What this task involves » Filter the records below and copy every line containing the word "apply".

(Stored items)
Content starts

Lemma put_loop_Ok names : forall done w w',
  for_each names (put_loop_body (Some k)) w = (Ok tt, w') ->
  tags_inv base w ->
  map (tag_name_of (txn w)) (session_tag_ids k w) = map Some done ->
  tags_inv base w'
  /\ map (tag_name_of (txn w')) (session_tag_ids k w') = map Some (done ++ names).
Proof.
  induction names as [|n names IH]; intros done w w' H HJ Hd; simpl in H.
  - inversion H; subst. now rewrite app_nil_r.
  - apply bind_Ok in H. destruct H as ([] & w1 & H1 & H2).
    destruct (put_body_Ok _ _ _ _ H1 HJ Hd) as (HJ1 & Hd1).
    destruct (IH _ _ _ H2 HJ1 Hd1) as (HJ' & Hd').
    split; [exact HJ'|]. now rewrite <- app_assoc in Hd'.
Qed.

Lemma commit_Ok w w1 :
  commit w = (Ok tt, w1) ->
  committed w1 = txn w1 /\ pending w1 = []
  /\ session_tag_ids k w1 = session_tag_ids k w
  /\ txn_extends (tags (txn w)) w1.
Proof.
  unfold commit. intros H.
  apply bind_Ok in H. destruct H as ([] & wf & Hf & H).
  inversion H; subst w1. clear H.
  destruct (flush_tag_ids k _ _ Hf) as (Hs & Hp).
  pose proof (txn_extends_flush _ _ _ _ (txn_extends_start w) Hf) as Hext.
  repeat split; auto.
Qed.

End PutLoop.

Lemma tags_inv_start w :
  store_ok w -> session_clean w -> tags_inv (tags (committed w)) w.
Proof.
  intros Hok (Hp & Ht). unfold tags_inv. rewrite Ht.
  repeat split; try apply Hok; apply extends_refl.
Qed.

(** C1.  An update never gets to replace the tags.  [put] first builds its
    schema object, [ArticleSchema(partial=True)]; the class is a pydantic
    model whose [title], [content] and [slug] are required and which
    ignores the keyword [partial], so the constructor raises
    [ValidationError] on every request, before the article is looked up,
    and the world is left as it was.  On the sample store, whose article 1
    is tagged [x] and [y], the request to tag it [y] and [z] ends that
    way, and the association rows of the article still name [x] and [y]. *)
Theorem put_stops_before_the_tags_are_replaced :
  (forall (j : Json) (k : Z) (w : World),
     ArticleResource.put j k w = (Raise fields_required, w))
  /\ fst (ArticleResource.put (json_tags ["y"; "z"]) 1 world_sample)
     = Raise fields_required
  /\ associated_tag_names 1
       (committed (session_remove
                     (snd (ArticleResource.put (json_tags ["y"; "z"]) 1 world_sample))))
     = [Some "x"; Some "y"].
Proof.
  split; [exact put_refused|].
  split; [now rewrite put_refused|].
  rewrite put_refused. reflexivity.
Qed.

Content ends
Content starts

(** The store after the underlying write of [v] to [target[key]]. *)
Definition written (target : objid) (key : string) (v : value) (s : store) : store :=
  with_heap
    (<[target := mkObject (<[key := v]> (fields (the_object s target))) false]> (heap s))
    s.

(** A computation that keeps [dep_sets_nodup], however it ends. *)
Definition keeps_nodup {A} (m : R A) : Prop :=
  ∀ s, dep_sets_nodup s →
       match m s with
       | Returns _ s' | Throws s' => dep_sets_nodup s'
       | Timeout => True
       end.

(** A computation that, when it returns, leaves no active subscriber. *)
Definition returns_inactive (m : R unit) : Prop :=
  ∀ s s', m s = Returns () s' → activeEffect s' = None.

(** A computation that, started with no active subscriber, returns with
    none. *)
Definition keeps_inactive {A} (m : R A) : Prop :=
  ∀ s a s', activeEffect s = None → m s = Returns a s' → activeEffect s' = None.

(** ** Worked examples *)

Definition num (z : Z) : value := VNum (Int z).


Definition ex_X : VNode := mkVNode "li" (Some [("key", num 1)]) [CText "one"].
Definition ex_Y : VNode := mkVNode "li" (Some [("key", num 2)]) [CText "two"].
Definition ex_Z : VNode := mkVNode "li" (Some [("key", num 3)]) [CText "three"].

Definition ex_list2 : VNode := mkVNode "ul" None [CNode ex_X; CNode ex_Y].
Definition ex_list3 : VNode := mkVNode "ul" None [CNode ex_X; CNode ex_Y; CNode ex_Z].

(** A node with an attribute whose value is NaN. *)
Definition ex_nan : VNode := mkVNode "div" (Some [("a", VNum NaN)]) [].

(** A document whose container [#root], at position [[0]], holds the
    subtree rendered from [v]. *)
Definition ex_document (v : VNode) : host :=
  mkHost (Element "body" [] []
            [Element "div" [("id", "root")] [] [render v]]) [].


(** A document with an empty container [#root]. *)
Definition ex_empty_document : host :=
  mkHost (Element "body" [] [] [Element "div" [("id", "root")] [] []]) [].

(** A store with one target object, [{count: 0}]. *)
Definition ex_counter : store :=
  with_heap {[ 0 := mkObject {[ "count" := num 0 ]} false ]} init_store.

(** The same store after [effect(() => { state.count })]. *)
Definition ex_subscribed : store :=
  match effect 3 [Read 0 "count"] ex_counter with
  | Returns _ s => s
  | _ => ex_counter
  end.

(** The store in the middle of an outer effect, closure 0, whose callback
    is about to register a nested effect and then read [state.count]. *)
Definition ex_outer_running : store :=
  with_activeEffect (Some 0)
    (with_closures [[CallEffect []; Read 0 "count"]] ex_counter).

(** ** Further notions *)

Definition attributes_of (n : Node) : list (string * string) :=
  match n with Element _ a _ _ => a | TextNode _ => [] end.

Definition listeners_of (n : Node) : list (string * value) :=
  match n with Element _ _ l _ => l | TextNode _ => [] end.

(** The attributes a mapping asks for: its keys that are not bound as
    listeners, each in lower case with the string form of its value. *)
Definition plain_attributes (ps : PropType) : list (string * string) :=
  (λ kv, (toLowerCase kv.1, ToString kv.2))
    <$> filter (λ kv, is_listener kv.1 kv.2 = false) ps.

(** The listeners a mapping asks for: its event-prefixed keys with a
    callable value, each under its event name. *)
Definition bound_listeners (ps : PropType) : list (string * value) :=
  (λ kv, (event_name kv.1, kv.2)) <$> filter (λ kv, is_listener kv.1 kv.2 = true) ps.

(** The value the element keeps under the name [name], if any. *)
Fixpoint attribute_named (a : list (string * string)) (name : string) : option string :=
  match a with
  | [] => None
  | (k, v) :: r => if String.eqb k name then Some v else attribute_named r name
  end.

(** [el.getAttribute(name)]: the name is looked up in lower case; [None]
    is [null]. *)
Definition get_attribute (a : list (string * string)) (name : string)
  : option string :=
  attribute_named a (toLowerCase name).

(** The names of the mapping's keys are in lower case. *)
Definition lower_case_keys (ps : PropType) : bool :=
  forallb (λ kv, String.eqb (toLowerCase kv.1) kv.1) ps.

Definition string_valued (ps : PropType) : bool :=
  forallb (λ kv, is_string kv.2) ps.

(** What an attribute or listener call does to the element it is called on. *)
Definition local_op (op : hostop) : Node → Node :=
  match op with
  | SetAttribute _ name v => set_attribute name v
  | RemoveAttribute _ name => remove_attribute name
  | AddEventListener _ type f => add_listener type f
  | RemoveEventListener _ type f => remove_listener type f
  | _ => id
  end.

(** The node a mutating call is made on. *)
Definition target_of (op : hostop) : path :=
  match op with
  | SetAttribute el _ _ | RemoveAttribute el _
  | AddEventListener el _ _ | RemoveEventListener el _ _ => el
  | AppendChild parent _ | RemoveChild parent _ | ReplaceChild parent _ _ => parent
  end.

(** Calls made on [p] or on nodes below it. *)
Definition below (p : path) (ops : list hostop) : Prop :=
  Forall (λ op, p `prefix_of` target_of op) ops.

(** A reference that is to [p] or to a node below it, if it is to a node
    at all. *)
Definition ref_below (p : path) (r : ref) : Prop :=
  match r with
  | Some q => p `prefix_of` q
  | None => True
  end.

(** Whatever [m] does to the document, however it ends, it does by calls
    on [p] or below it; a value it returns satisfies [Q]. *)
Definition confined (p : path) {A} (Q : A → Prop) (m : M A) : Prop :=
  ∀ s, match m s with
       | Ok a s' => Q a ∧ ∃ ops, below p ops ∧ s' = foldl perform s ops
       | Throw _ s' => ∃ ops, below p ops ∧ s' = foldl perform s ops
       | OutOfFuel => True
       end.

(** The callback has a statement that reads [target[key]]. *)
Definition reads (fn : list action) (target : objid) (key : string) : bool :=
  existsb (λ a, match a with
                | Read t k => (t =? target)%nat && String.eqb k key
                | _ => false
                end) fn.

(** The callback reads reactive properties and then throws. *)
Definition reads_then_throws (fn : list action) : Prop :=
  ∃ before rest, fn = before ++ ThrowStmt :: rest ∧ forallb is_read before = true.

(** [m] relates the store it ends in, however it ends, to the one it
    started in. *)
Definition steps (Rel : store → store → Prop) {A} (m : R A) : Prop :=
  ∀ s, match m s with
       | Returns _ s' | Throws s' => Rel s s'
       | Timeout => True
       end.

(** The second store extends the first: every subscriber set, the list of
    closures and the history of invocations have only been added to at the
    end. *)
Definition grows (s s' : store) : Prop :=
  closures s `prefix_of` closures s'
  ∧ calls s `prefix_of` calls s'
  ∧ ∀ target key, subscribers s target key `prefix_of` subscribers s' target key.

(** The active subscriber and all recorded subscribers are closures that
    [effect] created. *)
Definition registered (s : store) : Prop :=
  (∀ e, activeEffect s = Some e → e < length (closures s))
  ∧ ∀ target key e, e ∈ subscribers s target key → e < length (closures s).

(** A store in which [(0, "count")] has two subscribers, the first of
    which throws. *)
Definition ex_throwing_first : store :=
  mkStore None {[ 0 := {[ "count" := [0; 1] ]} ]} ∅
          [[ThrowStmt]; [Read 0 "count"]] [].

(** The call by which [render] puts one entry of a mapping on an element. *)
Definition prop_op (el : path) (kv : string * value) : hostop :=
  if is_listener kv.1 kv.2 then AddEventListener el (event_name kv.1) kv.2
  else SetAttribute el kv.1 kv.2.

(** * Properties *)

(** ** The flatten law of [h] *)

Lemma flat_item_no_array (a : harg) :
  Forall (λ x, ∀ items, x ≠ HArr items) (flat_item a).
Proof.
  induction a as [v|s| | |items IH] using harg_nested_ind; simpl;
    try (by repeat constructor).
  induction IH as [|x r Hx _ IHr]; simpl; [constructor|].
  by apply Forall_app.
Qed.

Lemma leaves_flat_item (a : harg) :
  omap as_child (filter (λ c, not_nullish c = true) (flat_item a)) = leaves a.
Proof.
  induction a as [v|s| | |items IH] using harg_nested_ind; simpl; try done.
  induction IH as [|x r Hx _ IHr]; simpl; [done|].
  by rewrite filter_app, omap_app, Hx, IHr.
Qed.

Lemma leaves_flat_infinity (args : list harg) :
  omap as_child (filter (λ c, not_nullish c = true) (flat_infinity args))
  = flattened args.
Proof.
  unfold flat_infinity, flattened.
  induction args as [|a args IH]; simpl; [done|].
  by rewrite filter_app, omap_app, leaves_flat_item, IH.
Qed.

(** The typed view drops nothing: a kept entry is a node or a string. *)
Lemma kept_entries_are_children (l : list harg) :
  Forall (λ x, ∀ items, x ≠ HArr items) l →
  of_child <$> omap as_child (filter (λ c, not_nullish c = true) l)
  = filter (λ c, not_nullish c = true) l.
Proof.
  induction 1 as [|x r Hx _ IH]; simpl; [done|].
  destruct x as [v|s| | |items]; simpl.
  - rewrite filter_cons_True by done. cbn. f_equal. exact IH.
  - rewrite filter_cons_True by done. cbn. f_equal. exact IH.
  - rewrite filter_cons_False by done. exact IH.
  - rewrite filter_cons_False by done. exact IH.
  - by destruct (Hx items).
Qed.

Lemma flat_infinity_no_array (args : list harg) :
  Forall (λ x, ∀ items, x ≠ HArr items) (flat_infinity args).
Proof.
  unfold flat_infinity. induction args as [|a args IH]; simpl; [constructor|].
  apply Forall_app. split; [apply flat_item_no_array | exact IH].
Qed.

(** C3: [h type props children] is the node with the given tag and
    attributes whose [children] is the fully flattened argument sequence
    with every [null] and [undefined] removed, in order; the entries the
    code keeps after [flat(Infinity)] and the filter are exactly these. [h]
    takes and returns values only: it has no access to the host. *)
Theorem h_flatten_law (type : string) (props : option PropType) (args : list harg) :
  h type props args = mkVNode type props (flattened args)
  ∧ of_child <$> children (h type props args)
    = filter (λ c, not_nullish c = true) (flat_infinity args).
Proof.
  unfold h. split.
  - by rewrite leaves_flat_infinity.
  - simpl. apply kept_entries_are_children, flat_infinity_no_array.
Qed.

Content ends

Result »
  - apply bind_Ok in H. destruct H as ([] & w1 & H1 & H2).
  apply bind_Ok in H. destruct H as ([] & wf & Hf & H).
  repeat split; try apply Hok; apply extends_refl.
  by apply Forall_app.
  apply Forall_app. split; [apply flat_item_no_array | exact IH].
  - simpl. apply kept_entries_are_children, flat_infinity_no_array.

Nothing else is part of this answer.